*** Material provided ***

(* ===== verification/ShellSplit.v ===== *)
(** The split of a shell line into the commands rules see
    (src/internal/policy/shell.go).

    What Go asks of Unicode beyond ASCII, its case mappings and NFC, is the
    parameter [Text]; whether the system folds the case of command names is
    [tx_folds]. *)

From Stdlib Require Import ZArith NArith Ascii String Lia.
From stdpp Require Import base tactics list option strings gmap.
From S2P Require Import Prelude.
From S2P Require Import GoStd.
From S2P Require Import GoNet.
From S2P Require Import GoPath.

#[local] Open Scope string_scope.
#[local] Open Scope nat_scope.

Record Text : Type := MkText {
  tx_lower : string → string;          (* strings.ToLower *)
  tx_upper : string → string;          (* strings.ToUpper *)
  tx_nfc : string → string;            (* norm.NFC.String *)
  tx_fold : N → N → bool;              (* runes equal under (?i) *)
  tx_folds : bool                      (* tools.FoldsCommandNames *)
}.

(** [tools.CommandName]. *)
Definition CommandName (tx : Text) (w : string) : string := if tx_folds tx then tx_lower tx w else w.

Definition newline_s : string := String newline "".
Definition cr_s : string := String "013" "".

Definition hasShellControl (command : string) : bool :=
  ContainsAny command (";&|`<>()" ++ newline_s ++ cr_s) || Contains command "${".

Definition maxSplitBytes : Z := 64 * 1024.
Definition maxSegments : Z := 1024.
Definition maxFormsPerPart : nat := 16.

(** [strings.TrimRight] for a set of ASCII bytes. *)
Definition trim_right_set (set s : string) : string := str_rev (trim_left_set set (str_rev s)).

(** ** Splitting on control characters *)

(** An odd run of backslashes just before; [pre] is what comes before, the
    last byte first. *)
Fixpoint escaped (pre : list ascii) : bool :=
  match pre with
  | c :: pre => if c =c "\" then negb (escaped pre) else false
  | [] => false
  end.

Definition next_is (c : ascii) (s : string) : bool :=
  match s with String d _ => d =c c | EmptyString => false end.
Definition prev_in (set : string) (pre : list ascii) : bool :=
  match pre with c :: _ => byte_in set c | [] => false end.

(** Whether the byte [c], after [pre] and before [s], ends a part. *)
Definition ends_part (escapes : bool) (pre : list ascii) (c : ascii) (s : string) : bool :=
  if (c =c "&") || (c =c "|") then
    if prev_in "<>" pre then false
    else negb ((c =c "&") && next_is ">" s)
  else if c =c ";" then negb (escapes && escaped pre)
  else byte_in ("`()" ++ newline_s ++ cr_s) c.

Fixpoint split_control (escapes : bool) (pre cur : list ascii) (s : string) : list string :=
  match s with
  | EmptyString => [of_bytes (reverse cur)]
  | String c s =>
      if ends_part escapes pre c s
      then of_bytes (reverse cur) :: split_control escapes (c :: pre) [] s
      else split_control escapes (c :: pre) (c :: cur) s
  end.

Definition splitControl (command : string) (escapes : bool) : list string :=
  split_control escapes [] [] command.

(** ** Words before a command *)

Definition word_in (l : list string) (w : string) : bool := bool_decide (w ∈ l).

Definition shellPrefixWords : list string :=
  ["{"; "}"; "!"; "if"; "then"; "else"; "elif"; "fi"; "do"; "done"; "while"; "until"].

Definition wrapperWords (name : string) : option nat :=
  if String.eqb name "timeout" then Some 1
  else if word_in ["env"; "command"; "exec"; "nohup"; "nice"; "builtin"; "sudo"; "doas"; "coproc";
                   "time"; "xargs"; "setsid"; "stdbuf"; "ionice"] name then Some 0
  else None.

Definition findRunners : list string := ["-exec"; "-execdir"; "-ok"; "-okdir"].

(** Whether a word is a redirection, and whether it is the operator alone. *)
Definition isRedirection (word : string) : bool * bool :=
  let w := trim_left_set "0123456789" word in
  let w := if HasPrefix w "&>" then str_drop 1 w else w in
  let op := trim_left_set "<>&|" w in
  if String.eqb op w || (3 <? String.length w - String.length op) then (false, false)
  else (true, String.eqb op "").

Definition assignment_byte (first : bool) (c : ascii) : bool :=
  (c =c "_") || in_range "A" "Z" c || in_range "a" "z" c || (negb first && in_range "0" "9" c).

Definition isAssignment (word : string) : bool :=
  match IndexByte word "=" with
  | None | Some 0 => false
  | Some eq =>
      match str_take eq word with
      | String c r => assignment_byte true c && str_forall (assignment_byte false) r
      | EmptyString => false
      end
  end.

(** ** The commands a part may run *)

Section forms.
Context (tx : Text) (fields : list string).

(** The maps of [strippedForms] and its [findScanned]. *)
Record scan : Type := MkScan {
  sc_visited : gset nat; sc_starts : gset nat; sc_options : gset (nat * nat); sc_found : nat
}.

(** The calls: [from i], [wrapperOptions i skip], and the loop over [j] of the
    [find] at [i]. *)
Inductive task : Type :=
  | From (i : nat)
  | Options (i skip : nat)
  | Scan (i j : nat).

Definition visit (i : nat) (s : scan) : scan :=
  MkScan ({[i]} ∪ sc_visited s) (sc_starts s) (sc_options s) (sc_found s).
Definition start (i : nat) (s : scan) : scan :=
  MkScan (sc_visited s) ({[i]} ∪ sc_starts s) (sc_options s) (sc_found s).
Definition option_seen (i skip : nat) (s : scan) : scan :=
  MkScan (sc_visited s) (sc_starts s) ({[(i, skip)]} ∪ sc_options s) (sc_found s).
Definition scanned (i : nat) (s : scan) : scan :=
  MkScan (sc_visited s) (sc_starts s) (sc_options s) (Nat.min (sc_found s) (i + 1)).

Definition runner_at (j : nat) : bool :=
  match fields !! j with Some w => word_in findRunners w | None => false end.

***
*** Material provided ***

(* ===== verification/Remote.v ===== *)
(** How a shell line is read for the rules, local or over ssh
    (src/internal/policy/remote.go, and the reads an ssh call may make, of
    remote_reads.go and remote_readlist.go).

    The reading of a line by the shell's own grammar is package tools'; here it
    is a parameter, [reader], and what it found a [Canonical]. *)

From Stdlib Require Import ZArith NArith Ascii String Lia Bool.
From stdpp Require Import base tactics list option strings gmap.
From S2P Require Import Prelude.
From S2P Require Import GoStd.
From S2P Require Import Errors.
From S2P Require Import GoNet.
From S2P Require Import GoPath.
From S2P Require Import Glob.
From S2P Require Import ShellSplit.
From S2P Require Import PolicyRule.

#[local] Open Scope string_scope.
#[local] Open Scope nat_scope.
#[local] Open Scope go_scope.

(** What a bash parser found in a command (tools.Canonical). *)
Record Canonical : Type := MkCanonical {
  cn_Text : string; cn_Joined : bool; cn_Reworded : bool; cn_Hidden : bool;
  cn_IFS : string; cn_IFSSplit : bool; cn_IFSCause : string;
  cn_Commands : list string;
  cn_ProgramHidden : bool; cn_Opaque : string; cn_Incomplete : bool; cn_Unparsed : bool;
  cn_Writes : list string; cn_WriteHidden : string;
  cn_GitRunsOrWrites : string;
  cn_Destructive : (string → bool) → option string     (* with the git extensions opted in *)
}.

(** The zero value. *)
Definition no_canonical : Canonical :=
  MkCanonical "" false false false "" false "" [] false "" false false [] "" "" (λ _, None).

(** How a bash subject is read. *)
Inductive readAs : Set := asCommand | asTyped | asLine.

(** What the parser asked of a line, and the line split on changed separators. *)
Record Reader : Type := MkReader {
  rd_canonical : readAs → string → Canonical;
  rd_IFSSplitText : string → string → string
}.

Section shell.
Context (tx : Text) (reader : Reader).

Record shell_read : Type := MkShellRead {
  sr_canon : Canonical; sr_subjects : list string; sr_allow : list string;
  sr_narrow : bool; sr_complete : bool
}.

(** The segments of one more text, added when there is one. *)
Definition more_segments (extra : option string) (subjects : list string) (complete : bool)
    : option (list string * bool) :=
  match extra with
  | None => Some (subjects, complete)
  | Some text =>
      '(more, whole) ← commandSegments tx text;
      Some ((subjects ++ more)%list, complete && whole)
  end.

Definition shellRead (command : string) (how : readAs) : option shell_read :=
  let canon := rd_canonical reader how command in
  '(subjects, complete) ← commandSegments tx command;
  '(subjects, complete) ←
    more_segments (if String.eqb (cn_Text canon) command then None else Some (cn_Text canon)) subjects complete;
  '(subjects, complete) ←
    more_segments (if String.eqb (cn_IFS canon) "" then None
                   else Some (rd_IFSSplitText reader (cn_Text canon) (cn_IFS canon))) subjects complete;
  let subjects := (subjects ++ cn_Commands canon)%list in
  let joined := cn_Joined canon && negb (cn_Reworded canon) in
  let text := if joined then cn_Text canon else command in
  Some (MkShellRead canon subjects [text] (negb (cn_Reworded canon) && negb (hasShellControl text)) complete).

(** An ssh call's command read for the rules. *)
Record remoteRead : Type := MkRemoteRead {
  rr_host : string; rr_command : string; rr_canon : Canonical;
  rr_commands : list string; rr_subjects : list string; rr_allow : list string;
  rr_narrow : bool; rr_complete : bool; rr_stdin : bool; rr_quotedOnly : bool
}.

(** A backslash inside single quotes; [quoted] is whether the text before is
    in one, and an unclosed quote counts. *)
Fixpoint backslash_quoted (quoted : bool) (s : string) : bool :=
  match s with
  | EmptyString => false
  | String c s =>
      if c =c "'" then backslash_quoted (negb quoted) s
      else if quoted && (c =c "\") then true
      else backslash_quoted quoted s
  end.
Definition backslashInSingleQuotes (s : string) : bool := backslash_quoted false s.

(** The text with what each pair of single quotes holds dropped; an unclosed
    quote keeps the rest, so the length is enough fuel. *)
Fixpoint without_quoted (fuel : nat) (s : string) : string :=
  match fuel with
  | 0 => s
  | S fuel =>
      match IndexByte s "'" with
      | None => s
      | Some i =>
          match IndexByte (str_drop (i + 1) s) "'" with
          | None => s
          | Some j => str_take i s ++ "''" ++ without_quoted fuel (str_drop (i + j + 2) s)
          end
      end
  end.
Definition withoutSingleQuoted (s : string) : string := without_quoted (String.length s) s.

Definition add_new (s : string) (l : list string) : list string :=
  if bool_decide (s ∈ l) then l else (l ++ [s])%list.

***
*** Material provided ***

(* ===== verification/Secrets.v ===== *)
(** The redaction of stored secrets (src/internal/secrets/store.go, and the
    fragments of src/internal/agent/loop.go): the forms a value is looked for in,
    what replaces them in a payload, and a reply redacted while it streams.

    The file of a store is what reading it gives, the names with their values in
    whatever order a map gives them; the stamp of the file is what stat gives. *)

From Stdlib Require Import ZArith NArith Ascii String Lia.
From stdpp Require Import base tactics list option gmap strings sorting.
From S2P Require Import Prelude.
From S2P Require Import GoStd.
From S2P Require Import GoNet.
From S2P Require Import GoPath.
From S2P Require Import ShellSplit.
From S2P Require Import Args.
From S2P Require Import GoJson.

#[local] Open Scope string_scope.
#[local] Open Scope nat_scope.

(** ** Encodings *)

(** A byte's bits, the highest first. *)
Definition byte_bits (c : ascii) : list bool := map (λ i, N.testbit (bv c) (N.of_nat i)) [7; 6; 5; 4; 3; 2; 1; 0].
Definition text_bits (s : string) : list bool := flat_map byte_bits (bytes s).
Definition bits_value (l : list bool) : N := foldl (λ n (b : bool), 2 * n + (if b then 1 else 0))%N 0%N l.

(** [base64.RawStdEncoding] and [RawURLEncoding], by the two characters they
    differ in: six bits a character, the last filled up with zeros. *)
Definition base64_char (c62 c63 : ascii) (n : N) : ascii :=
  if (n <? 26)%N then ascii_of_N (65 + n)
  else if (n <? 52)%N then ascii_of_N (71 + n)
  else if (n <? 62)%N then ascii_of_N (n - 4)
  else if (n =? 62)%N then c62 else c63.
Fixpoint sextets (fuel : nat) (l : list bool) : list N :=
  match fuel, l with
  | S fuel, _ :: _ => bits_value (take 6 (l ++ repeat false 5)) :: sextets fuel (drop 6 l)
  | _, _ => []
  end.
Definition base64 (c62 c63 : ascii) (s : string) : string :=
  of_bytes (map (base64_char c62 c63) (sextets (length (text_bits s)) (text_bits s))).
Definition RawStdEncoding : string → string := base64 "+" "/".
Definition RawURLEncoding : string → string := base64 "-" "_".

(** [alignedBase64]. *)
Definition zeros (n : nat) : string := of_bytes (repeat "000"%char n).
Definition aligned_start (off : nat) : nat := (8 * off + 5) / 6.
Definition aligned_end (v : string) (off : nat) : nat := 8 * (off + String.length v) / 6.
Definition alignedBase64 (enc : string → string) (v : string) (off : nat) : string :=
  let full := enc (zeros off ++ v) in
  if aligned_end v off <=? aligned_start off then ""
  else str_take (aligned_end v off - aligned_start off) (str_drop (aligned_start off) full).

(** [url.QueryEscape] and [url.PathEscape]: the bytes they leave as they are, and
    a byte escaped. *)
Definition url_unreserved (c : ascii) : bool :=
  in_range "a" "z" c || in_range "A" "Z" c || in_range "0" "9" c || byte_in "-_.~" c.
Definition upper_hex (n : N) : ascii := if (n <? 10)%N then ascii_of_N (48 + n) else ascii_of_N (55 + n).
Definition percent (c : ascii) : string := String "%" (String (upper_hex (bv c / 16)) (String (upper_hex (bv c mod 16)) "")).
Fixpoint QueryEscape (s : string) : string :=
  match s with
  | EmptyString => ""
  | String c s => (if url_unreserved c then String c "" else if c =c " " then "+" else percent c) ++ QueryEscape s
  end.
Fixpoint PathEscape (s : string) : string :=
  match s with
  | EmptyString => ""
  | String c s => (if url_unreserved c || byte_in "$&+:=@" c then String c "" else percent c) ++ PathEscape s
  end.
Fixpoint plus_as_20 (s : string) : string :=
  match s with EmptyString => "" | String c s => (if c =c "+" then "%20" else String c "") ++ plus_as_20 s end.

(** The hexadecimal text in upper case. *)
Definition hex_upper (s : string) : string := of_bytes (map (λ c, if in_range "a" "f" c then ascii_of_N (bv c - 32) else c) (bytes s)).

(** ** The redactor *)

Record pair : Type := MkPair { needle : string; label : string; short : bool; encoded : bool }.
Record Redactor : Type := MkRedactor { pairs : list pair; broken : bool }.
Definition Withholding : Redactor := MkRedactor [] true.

***

Would you print exactly, and only, the lines of the data above from the line with "cn_IFS : string;" through the line with "else Some (rd_IFSSplitText", inclusive?

● Exercise result:
  cn_IFS : string; cn_IFSSplit : bool; cn_IFSCause : string;
  cn_Commands : list string;
  cn_ProgramHidden : bool; cn_Opaque : string; cn_Incomplete : bool; cn_Unparsed : bool;
  cn_Writes : list string; cn_WriteHidden : string;
  cn_GitRunsOrWrites : string;
  cn_Destructive : (string → bool) → option string     (* with the git extensions opted in *)
}.

(** The zero value. *)
Definition no_canonical : Canonical :=
  MkCanonical "" false false false "" false "" [] false "" false false [] "" "" (λ _, None).

(** How a bash subject is read. *)
Inductive readAs : Set := asCommand | asTyped | asLine.

(** What the parser asked of a line, and the line split on changed separators. *)
Record Reader : Type := MkReader {
  rd_canonical : readAs → string → Canonical;
  rd_IFSSplitText : string → string → string
}.

Section shell.
Context (tx : Text) (reader : Reader).

Record shell_read : Type := MkShellRead {
  sr_canon : Canonical; sr_subjects : list string; sr_allow : list string;
  sr_narrow : bool; sr_complete : bool
}.

(** The segments of one more text, added when there is one. *)
Definition more_segments (extra : option string) (subjects : list string) (complete : bool)
    : option (list string * bool) :=
  match extra with
  | None => Some (subjects, complete)
  | Some text =>
      '(more, whole) ← commandSegments tx text;
      Some ((subjects ++ more)%list, complete && whole)
  end.

Definition shellRead (command : string) (how : readAs) : option shell_read :=
  let canon := rd_canonical reader how command in
  '(subjects, complete) ← commandSegments tx command;
  '(subjects, complete) ←
    more_segments (if String.eqb (cn_Text canon) command then None else Some (cn_Text canon)) subjects complete;
  '(subjects, complete) ←
    more_segments (if String.eqb (cn_IFS canon) "" then None
                   else Some (rd_IFSSplitText reader (cn_Text canon) (cn_IFS canon))) subjects complete;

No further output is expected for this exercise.